[Dataset entries]
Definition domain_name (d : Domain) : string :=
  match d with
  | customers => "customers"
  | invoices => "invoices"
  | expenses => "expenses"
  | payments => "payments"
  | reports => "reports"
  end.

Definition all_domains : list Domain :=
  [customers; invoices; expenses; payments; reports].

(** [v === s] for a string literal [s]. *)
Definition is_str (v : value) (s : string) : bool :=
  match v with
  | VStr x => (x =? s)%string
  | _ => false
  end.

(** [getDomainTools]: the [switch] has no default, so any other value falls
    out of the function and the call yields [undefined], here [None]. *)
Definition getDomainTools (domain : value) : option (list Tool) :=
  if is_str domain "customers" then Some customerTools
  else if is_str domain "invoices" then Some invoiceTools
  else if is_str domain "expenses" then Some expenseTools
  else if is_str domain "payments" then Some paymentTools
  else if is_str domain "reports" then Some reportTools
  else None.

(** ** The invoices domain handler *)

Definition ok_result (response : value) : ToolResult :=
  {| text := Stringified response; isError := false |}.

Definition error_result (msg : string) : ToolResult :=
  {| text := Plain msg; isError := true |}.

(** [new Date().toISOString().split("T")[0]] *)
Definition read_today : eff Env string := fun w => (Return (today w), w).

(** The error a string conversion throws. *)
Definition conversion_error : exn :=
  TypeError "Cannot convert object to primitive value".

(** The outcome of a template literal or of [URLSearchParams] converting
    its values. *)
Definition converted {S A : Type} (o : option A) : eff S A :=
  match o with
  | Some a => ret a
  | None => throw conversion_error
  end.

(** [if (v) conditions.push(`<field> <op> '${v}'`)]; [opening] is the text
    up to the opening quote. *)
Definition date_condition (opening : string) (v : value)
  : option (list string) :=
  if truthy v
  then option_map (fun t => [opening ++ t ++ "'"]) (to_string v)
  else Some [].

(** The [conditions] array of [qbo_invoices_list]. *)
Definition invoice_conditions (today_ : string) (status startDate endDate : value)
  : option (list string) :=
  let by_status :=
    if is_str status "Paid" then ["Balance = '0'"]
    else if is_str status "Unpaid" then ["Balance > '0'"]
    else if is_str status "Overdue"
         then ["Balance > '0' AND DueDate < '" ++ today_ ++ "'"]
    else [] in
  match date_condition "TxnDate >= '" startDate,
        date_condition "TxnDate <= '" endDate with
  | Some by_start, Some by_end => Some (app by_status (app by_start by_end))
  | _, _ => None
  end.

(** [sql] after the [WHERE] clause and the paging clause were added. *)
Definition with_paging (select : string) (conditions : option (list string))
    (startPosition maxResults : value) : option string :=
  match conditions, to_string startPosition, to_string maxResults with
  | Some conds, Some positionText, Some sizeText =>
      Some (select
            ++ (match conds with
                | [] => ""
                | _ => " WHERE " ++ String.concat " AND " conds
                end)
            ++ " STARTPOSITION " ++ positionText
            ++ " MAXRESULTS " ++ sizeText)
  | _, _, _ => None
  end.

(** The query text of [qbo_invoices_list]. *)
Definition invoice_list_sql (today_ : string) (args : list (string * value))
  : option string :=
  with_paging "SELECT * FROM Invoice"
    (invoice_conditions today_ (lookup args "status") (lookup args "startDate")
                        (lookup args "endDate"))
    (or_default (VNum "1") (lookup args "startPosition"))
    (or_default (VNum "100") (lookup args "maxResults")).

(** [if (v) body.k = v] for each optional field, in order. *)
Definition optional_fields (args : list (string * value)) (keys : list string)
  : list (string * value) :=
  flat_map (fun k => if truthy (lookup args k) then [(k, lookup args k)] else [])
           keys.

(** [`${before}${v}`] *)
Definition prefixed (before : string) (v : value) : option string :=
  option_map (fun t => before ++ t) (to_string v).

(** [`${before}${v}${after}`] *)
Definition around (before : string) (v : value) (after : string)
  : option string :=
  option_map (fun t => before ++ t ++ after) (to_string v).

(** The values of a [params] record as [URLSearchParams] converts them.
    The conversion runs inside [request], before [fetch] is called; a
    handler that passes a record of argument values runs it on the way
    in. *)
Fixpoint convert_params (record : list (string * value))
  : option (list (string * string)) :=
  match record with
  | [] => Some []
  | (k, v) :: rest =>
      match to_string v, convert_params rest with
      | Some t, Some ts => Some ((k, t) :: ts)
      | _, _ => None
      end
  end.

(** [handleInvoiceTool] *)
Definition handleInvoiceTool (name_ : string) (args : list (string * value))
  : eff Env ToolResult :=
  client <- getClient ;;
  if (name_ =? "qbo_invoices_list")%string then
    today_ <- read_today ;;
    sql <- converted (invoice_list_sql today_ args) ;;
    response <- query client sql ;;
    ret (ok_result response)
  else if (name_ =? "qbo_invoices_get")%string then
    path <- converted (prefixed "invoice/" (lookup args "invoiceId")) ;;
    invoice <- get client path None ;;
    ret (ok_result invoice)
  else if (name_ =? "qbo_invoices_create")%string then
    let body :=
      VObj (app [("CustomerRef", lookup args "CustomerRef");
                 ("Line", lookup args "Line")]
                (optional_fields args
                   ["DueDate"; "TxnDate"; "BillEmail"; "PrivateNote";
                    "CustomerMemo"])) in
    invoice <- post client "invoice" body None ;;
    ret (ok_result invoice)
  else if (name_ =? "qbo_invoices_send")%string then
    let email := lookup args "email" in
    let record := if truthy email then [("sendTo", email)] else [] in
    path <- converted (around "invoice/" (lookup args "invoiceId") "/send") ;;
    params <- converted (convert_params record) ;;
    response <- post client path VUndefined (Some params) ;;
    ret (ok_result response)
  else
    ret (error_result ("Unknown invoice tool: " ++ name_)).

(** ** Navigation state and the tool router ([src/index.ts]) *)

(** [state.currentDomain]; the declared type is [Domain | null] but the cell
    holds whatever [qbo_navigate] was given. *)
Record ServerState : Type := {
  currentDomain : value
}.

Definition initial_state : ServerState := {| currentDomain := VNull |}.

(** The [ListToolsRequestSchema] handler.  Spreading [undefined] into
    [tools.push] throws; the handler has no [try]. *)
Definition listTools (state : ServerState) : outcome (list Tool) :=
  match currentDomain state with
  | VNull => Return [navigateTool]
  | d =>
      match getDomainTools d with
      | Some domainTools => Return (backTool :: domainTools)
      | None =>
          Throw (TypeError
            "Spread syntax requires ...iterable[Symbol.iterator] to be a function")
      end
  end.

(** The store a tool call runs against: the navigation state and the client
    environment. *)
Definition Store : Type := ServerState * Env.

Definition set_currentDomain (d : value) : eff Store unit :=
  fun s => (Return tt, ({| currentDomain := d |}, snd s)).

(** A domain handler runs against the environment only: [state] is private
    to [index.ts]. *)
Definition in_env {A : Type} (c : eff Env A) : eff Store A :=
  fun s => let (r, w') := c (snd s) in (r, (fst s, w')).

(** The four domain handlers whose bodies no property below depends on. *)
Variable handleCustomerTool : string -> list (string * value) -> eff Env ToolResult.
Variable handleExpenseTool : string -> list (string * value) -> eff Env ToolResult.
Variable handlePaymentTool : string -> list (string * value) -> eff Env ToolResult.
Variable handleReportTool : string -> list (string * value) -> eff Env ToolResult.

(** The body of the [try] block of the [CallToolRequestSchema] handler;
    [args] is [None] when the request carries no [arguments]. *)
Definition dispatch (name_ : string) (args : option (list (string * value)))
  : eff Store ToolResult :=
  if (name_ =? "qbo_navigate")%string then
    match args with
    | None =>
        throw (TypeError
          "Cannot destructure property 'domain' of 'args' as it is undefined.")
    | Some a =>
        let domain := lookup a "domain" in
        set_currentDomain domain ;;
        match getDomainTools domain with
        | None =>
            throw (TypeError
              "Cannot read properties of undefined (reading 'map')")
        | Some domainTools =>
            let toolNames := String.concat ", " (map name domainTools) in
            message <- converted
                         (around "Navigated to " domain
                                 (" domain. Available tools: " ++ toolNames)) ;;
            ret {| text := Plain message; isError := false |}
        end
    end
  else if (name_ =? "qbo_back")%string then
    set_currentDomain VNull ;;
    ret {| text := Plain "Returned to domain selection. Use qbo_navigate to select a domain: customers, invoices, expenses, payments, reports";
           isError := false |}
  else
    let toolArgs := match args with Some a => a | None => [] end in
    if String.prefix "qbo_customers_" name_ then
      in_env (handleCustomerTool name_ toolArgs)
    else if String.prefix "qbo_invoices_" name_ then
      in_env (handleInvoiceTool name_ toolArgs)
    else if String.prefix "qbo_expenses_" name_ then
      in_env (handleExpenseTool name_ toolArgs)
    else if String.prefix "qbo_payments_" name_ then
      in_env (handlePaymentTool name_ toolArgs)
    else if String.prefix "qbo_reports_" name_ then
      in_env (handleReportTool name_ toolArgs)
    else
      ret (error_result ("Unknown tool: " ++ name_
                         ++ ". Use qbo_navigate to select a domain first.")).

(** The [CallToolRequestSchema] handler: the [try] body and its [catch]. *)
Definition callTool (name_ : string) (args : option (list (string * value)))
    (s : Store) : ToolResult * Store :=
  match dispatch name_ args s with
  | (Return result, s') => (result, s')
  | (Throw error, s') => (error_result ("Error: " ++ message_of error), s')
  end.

§ **Exercise**
Scan the data above for the word "startDate", then copy every line that holds it.

§ **Exercise solution**
Definition invoice_conditions (today_ : string) (status startDate endDate : value)
  match date_condition "TxnDate >= '" startDate,
    (invoice_conditions today_ (lookup args "status") (lookup args "startDate")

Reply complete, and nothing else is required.